The optimization of resource use needs to be based on continuing innovation and validation of technologies. Research and development is needed to develop methodologies and guidelines for the breeding of grasses that can grow in harsh climates and grow faster under conditions with short growing periods, but yield at the same time a greater biomass with greater digestibility for animal consumption.
This requires continued testing of potential feed resources for nutrient contents in laboratories and field trials. On the basis of these test results, farmers can replace conventional animal feedings partially or entirely with more innovative feeding practices using local resources, impacting directly on livestock productivity while protecting the environment and conserving natural resources.

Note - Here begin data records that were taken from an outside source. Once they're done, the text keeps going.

Lemma first_leaf_ok c t m fuel p :
  wf t → t ≠ TNil → below (4 * Z.of_nat m) t → (m < fuel)%nat →
  rep (nodes c) (leaves c) p t →
  ∃ q, first_leaf fuel c p = Ret q ∧ best (leaves c) ge anykey t q.
Proof.
  revert m fuel p. induction t as [|a k0 v|a pth s cs IH]; intros m fuel p Hwf Hn Hb Hm Hr.
  - done.
  - destruct Hr as (Hg & -> & Hl). unfold first_leaf. rewrite is_leaf_tag, to_leaf_tag by done.
    exists a. split; [done|]. apply best_leaf; try done. intros x. unfold ge. lia.
  - destruct Hr as (Hg & -> & ch & Ha & Hlen & Hc). unfold first_leaf. rewrite is_leaf_node by done.
    destruct fuel as [|fuel]; [lia|]. cbn [find_successor]. rewrite Ha. cbn [deref obind child].
    pose proof (scan_up_ok c ch cs 0 16 Hc ltac:(lia)) as Hscan. unfold SLNODES.
    destruct (scan_up ch 0 16) as [x|].
    + destruct Hscan as (j & [_ Hj] & Hx & Hrx & Hlo).
      destruct (below_child _ _ _ _ _ _ Hwf Hb Hj) as (m' & -> & Hb' & Hwf').
      assert (cs j ≠ TNil) as Hnj by (intros Hz; rewrite Hz in Hrx; done).
      destruct (IH j m' fuel x Hwf' Hnj Hb' ltac:(lia) Hrx) as (q & Hq & Hbest).
      exists q. split; [exact Hq|]. eapply best_child; eauto using best_any_nonnull.
      intros k k' Hk' Hne _ Hk. apply Z.lt_le_incl. eapply kids_order_gt; eauto.
      destruct (decide (j < slice k' s)%nat); [done|].
      exfalso. eapply kid_empty; [exact Hwf|exact Hk'|apply (Hlo (slice k' s)); lia|done].
    + destruct (wf_nonempty _ Hwf Hn) as [k Hk]. pose proof (slice_lt k s).
      exfalso. eapply kid_empty; [exact Hwf|exact Hk|apply (Hscan (slice k s)); lia|done].
Qed.

(** *** The test against the path of a node *)
Lemma outside_pre key_ ch pth s :
  is_u64 key_ → is_u64 pth → sh_ok s →
  outside key_ (CNode ch pth s) = negb (pre key_ s =? pre pth s).
Proof.
  intros Hk Hp [Hs _]. unfold outside. cbn. pose proof (lxor_u64 _ _ Hk Hp) as Hx.
  rewrite Z.shiftr_div_pow2 by lia. f_equal.
  assert (is_u64 (Z.lxor key_ pth / 2 ^ s)) as Hd.
  { split; [apply Z.div_pos; lia|]. apply Z.le_lt_trans with (Z.lxor key_ pth); [|lia].
    assert (0 < 2 ^ s) by (apply Z.pow_pos_nonneg; lia).
    apply Z.div_le_upper_bound; [lia|]. nia. }
  change (u64 (Z.lnot NIB)) with (2 ^ 64 - 2 ^ 4). rewrite land_high_mask; [|lia|done].
  rewrite Z.div_div, <- Z.pow_add_r by lia. rewrite lxor_div by lia. fold (pre key_ s) (pre pth s).
  destruct (Z.eqb_spec (pre key_ s) (pre pth s)) as [->|Hne].
  - rewrite Z.lxor_nilpotent. done.
  - apply Z.eqb_neq. intros Hz. apply Hne, Z.lxor_eq. lia.
Qed.

(** A search key against the keys of a node, by path and by slice. *)
Lemma path_order a p s cs key_ k :
  wf (TNode a p s cs) → is_u64 key_ → keyin (TNode a p s cs) k →
  pre key_ s ≠ pre p s → (p < key_ → k < key_) ∧ (key_ <= p → key_ < k).
Proof.
  intros Hwf Hkey Hk Hne. pose proof Hwf as ((Hs & _) & _ & Hp & _).
  pose proof (node_key _ _ _ _ _ Hwf Hk) as Hkp.
  pose proof (Z.div_le_mono p key_ (2 ^ (s + 4)) ltac:(lia)) as Hup.
  pose proof (Z.div_le_mono key_ p (2 ^ (s + 4)) ltac:(lia)) as Hdn.
  fold (pre p s) (pre key_ s) in Hup, Hdn.
  split; intros Hlt; apply (pre_lt_order _ _ s); lia.
Qed.

Lemma slice_order a p s cs key_ k :
  wf (TNode a p s cs) → keyin (TNode a p s cs) k → pre key_ s = pre p s →
  ((slice k s < slice key_ s)%nat → k < key_) ∧ ((slice key_ s < slice k s)%nat → key_ < k).
Proof.
  intros Hwf Hk Hpre. pose proof Hwf as ((Hs & _) & _).
  pose proof (node_key _ _ _ _ _ Hwf Hk) as Hkp.
  split; intros Hlt; apply (slice_lt_order _ _ s); (congruence || lia).
Qed.

Lemma child_keyin (a p s : Z) cs j k : (j < 16)%nat → keyin (cs j) k → keyin (TNode a p s cs) k.
Proof. intros ? ?. by exists j. Qed.

Lemma child_slice a p s cs j k :
  wf (TNode a p s cs) → (j < 16)%nat → keyin (cs j) k → slice k s = j.
Proof. intros (_ & _ & _ & Hc & _) Hj Hk. by apply (Hc j Hj). Qed.

(** A node whose path covers the search key, but whose child on the key's slice
    holds no answer: the answer is the last leaf before, or the first after. *)
Section beside.
Context c (a pth s key_ : Z) (cs : nat → ctree) (ch : list Z) (m : nat).
Hypothesis Hwf : wf (TNode a pth s cs).
Hypothesis Hkids : kids c ch cs.
Hypothesis Hb : below (4 * Z.of_nat m) (TNode a pth s cs).
Hypothesis Hm : (m < PATH_FUEL)%nat.
Hypothesis Hpre : pre key_ s = pre pth s.

Lemma beside_order j k :
  (j < 16)%nat → keyin (cs j) k →
  ((j < slice key_ s)%nat → k < key_) ∧ ((slice key_ s < j)%nat → key_ < k).
Proof.
  intros Hj Hk. rewrite <- (child_slice _ _ _ _ _ _ Hwf Hj Hk).
  apply (slice_order a pth s cs); [done|by apply (child_keyin _ _ _ _ j)|done].
Qed.

Lemma find_le_below :
  (∀ k, keyin (cs (slice key_ s)) k → ¬ k <= key_) →
  ∃ q, match scan_down ch (slice key_ s) with
       | None => Ret NULL | Some x => last_leaf PATH_FUEL c x end = Ret q ∧
    best (leaves c) Z.le (λ k, k <= key_) (TNode a pth s cs) q.
Proof.
  intros Hnone. pose proof (slice_lt key_ s) as Hi.
  assert (∀ k, keyin (TNode a pth s cs) k → k <= key_ → (slice k s < slice key_ s)%nat) as Hlow.
  { intros k Hk%keyin_slice Hle; [|done]. pose proof (slice_lt k s) as Hks.
    destruct (beside_order _ k Hks Hk).
    destruct (decide (slice k s = slice key_ s)) as [Heq|]; [|lia].
    rewrite Heq in Hk. by destruct (Hnone k Hk). }
  pose proof (scan_down_ok c ch cs (slice key_ s) Hkids ltac:(lia)) as Hscan.
  destruct (scan_down ch (slice key_ s)) as [y|].
  2:{ exists NULL. split; [done|]. apply best_none. intros k Hk Hle.
      eapply kid_empty; [exact Hwf|exact Hk|apply Hscan, Hlow; done|done]. }
  destruct Hscan as (j & Hj & Hy & Hry & Hhi). assert (j < 16)%nat as Hj16 by lia.
  destruct (below_child _ _ _ _ _ j Hwf Hb Hj16) as (m2 & -> & Hb2 & Hwf2).
  assert (cs j ≠ TNil) as Hnj by (intros Hz; rewrite Hz in Hry; done).
  destruct (last_leaf_ok c (cs j) m2 PATH_FUEL y) as (q & Hq & Hbest); [done..|lia|done|].
  exists q. split; [exact Hq|].
  eapply (best_child _ _ _ _ _ _ _ j); eauto using best_any_nonnull.
  - eapply best_weaken; [|exact Hbest]. intros k Hk. split; [intros _|done].
    apply Z.lt_le_incl. by apply (beside_order j k).
  - intros k k' Hk' Hne Hle Hk. specialize (Hlow k' Hk' Hle). apply Z.lt_le_incl.
    apply (kids_order _ _ _ _ j k k' Hwf); [done..|].
    destruct (decide (slice k' s < j)%nat); [done|]. exfalso.
    eapply kid_empty; [exact Hwf|exact Hk'|apply (Hhi (slice k' s)); lia|done].
Qed.

Lemma find_ge_above :
  (∀ k, keyin (cs (slice key_ s)) k → ¬ key_ <= k) →
  ∃ q, match scan_up ch (S (slice key_ s)) (SLNODES - S (slice key_ s)) with
       | None => Ret NULL | Some x => first_leaf PATH_FUEL c x end = Ret q ∧
    best (leaves c) ge (λ k, key_ <= k) (TNode a pth s cs) q.
Proof.
  intros Hnone. pose proof (slice_lt key_ s) as Hi. unfold SLNODES.
  assert (∀ k, keyin (TNode a pth s cs) k → key_ <= k → (slice key_ s < slice k s < 16)%nat) as Hup.
  { intros k Hk%keyin_slice Hle; [|done]. pose proof (slice_lt k s) as Hks.
    destruct (beside_order _ k Hks Hk).
    destruct (decide (slice k s = slice key_ s)) as [Heq|]; [|lia].
    rewrite Heq in Hk. by destruct (Hnone k Hk). }
  pose proof (scan_up_ok c ch cs (S (slice key_ s)) (16 - S (slice key_ s)) Hkids ltac:(lia)) as Hscan.
  destruct (scan_up ch (S (slice key_ s)) (16 - S (slice key_ s))) as [y|].
  2:{ exists NULL. split; [done|]. apply best_none. intros k Hk Hle. specialize (Hup k Hk Hle).
      eapply kid_empty; [exact Hwf|exact Hk|apply (Hscan (slice k s)); lia|done]. }
  destruct Hscan as (j & [Hj Hj16] & Hy & Hry & Hlo).
  destruct (below_child _ _ _ _ _ j Hwf Hb Hj16) as (m2 & -> & Hb2 & Hwf2).
  assert (cs j ≠ TNil) as Hnj by (intros Hz; rewrite Hz in Hry; done).
  destruct (first_leaf_ok c (cs j) m2 PATH_FUEL y) as (q & Hq & Hbest); [done..|lia|done|].
  exists q. split; [exact Hq|].
  eapply (best_child _ _ _ _ _ _ _ j); eauto using best_any_nonnull.
  - eapply best_weaken; [|exact Hbest]. intros k Hk. split; [intros _|done].
    apply Z.lt_le_incl. by apply (beside_order j k).
  - intros k k' Hk' Hne Hle Hk. specialize (Hup k' Hk' Hle). apply Z.lt_le_incl.
    apply (kids_order_gt _ _ _ _ j k k' Hwf); [done..|].
    destruct (decide (j < slice k' s)%nat); [done|]. exfalso.
    eapply kid_empty; [exact Hwf|exact Hk'|apply (Hlo (slice k' s)); lia|done].
Qed.
End beside.

Lemma find_le_ok c key_ t m fuel p :
  is_u64 key_ → wf t → below (4 * Z.of_nat m) t → (m < fuel)%nat → (m < PATH_FUEL)%nat →
  rep (nodes c) (leaves c) p t →
  ∃ q, find_le fuel c p key_ = Ret q ∧ best (leaves c) Z.le (λ k, k <= key_) t q.
Proof.
  intros Hkey. revert m fuel p.
  induction t as [|a k0 v|a pth s cs IH]; intros m [|fuel] p Hwf Hb Hm HmP Hr; try lia.
  - cbn in Hr. subst p. exists NULL. split; [done|]. by apply best_none.
  - destruct Hr as (Hg & -> & Hl). cbn [find_le].
    destruct (tag_leaf a =? NULL) eqn:E; zb; [by apply tag_leaf_nonnull in E|].
    rewrite is_leaf_tag, to_leaf_tag, Hl by done. cbn. eexists. split; [done|].
    case_if; zb; [by apply best_leaf|]. apply best_none. cbn. intros k ->. lia.
  - pose proof Hr as (Hg & -> & ch & Ha & Hlen & Hc). cbn [find_le].
    destruct (a =? NULL) eqn:E; zb; [by destruct Hg|]. rewrite is_leaf_node, Ha by done.
    cbn [deref obind path shift child]. pose proof Hwf as (Hs & Hpu & _).
    rewrite outside_pre by done. destruct (Z.eqb_spec (pre key_ s) (pre pth s)) as [Hpre|Hpre]; cbn [negb].
    + rewrite slice_index_slice by apply Hs. pose proof (slice_lt key_ s) as Hi.
      destruct (Hc _ Hi) as (x & -> & Hrx). cbn [deref obind].
      destruct (below_child _ _ _ _ _ _ Hwf Hb Hi) as (m' & -> & Hb' & Hwf').
      destruct (IH _ m' fuel x Hwf' Hb' ltac:(lia) ltac:(lia) Hrx) as (q & -> & Hq). cbn [obind].
      destruct (q =? NULL) eqn:Eq; zb; cbn [negb].
      { subst q. destruct Hq as [[_ Hnone]|(? & ? & (? & _) & _)]; [|done].
        by apply (find_le_below c _ _ _ _ _ _ (S m')). }
      exists q. split; [done|]. eapply best_child; eauto. intros k k' Hk' Hne Hle Hk.
      destruct (slice_order _ _ _ _ key_ k' Hwf Hk' Hpre). apply Z.lt_le_incl.
      eapply kids_order; eauto. lia.
    + destruct (pth <? key_) eqn:Elt; zb.
      * destruct (last_leaf_ok c (TNode a pth s cs) m PATH_FUEL a) as (q & Hq & Hbest); [done..|].
        unfold last_leaf in Hq. rewrite is_leaf_node in Hq by done. exists q. split; [done|].
        eapply best_weaken; [|exact Hbest]. intros k Hk. split; [intros _|done].
        apply Z.lt_le_incl. by apply (path_order _ _ _ _ key_ k Hwf).
      * exists NULL. split; [done|]. apply best_none. intros k Hk Hle.
        destruct (path_order _ _ _ _ key_ k Hwf Hkey Hk Hpre). lia.
Qed.

Lemma find_ge_ok c key_ t m fuel p :
  is_u64 key_ → wf t → below (4 * Z.of_nat m) t → (m < fuel)%nat → (m < PATH_FUEL)%nat →
  rep (nodes c) (leaves c) p t →
  ∃ q, find_ge fuel c p key_ = Ret q ∧ best (leaves c) ge (λ k, key_ <= k) t q.
Proof.
  intros Hkey. revert m fuel p.
  induction t as [|a k0 v|a pth s cs IH]; intros m [|fuel] p Hwf Hb Hm HmP Hr; try lia.
  - cbn in Hr. subst p. exists NULL. split; [done|]. by apply best_none.
  - destruct Hr as (Hg & -> & Hl). cbn [find_ge].
    destruct (tag_leaf a =? NULL) eqn:E; zb; [by apply tag_leaf_nonnull in E|].
    rewrite is_leaf_tag, to_leaf_tag, Hl by done. cbn. eexists. split; [done|].
    case_if; zb; [apply best_leaf; try done; unfold ge; lia|].
    apply best_none. cbn. intros k ->. lia.
  - pose proof Hr as (Hg & -> & ch & Ha & Hlen & Hc). cbn [find_ge].
    destruct (a =? NULL) eqn:E; zb; [by destruct Hg|]. rewrite is_leaf_node, Ha by done.
    cbn [deref obind path shift child]. pose proof Hwf as (Hs & Hpu & _).
    rewrite outside_pre by done. destruct (Z.eqb_spec (pre key_ s) (pre pth s)) as [Hpre|Hpre]; cbn [negb].
    + rewrite slice_index_slice by apply Hs. pose proof (slice_lt key_ s) as Hi.
      destruct (Hc _ Hi) as (x & -> & Hrx). cbn [deref obind].
      destruct (below_child _ _ _ _ _ _ Hwf Hb Hi) as (m' & -> & Hb' & Hwf').
      destruct (IH _ m' fuel x Hwf' Hb' ltac:(lia) ltac:(lia) Hrx) as (q & -> & Hq). cbn [obind].
      destruct (q =? NULL) eqn:Eq; zb; cbn [negb].
      { subst q. destruct Hq as [[_ Hnone]|(? & ? & (? & _) & _)]; [|done].
        by apply (find_ge_above c _ _ _ _ _ _ (S m')). }
      exists q. split; [done|]. eapply best_child; eauto. intros k k' Hk' Hne Hle Hk.
      destruct (slice_order _ _ _ _ key_ k' Hwf Hk' Hpre). apply Z.lt_le_incl.
      eapply kids_order_gt; eauto. lia.
    + destruct (key_ <? pth) eqn:Elt; zb.
      * destruct (first_leaf_ok c (TNode a pth s cs) m PATH_FUEL a) as (q & Hq & Hbest); [done..|].
        unfold first_leaf in Hq. rewrite is_leaf_node in Hq by done. exists q. split; [done|].
        eapply best_weaken; [|exact Hbest]. intros k Hk. split; [intros _|done].
        apply Z.lt_le_incl. apply (path_order _ _ _ _ key_ k Hwf); (done || lia).
      * exists NULL. split; [done|]. apply best_none. intros k Hk Hle.
        assert (pth ≠ key_) by (intros ->; done).
        destruct (path_order _ _ _ _ key_ k Hwf Hkey Hk Hpre). lia.
Qed.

How nuclear and isotopic techniques can contribute
A combination of n-alkane profiles with natural carbon-13 concentration in plant species eaten by ruminants and traceable in their faeces can be used to determine their feed intake under grazing or browsing conditions. Carbon-14 is used to determine the relationship between purine (an organic compound) absorption and purine derivatives excretion in urine, reflecting the efficiency of microbial digestions in the rumen (the first chamber in the alimentary canal of ruminant animals).
The rate of microbial protein synthesis is determined by phosphorus-32, phosphorus-33, nitrogen-14 or sulphur-35 incorporation in the rumen microorganisms. Labelled minerals such as phosphorus-32, selenium-75, calcium-45, arsenic-76 and copper-67 are used to investigate mineral imbalances in farm animals. Methane emission by ruminants can be estimated by isotope dilution using either hydrogen-3 or carbon-14 labelled methane.